(** * testsupport/wait/awaitility.go: the Awaitility waiter

    A shallow embedding of the [wait] package of toolchain-e2e: the
    [Awaitility] struct, its retry options, the baseline/delta metric waits,
    the ToolchainCluster waits and their criteria, and the other polling
    operations, followed by the properties of that code.

    Conventions of the embedding.
    - [time.Duration] is an [int64] count of nanoseconds: a [Z] with the
      wrap-around of Go's arithmetic written out.
    - [float64] is the IEEE-754 binary64 format, as specified by the
      Standard Library's [spec_float].
    - A Go [map] is a reference: the maps live in a heap and a struct field
      holds their address ([None] for the nil map).
    - A test body runs in the monad [Test]: it threads the state of the test
      (remote requests answered so far, the record of the polls, the heap,
      the registered cleanups) and ends normally, by [t.FailNow] (which
      [t.Fatal] and the [require] assertions call) or by a panic.
    - What the code logs ([t.Log], [t.Logf]) and the texts of its failure
      messages are not part of the model. *)

From Stdlib Require Import ZArith String List Bool Lia Permutation.
From Stdlib Require Import Floats.SpecFloat.
From stdpp Require Import gmap strings list fin_maps.

Local Open Scope Z_scope.
Local Open Scope string_scope.

(** ** Numbers *)

(** [time.Duration] *)
Module Duration.
Definition t := Z.

(** the value an [int64] computation keeps of the integer [z] *)
Definition wrap (z : Z) : Z := (z + 2 ^ 63) mod 2 ^ 64 - 2 ^ 63.

Definition in_range (z : Z) : Prop := - 2 ^ 63 <= z < 2 ^ 63.

(** [k * d] on [int64] *)
Definition mul (k d : t) : t := wrap (k * d).

Definition Nanosecond : t := 1.
Definition Microsecond : t := 1000 * Nanosecond.
Definition Millisecond : t := 1000 * Microsecond.
Definition Second : t := 1000 * Millisecond.
End Duration.

(** [float64] *)
Module Float64.
Definition t := spec_float.

Definition prec : Z := 53.
Definition emax : Z := 1024.

Definition zero : t := S754_zero false.

(** the [float64] nearest to an integer *)
Definition of_Z (z : Z) : t := binary_normalize prec emax z 0 false.

(** [x + y], [x == y], [x <= y], [x >= y] of Go on [float64] *)
Definition add (x y : t) : t := SFadd prec emax x y.
Definition eqb (x y : t) : bool := SFeqb x y.
Definition leb (x y : t) : bool := SFleb x y.
Definition geb (x y : t) : bool := SFleb y x.
End Float64.

(** ** Constants of the package *)

Definition DefaultRetryInterval : Duration.t := Duration.Millisecond * 100.
Definition DefaultTimeout : Duration.t := Duration.Second * 120.
Definition ToolchainClusterConditionTimeout : Duration.t := 180 * Duration.Second.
· · · ·
ACTIVITY —
Reproduce word for word the material above, starting with the line that has "Definition Second : t := 1000 * Millisecond." and stopping after the line that has "Definition add (x".

ANSWER TO THIS TASK —
Definition Second : t := 1000 * Millisecond.
End Duration.

(** [float64] *)
Module Float64.
Definition t := spec_float.

Definition prec : Z := 53.
Definition emax : Z := 1024.

Definition zero : t := S754_zero false.

(** the [float64] nearest to an integer *)
Definition of_Z (z : Z) : t := binary_normalize prec emax z 0 false.

(** [x + y], [x == y], [x <= y], [x >= y] of Go on [float64] *)
Definition add (x y : t) : t := SFadd prec emax x y.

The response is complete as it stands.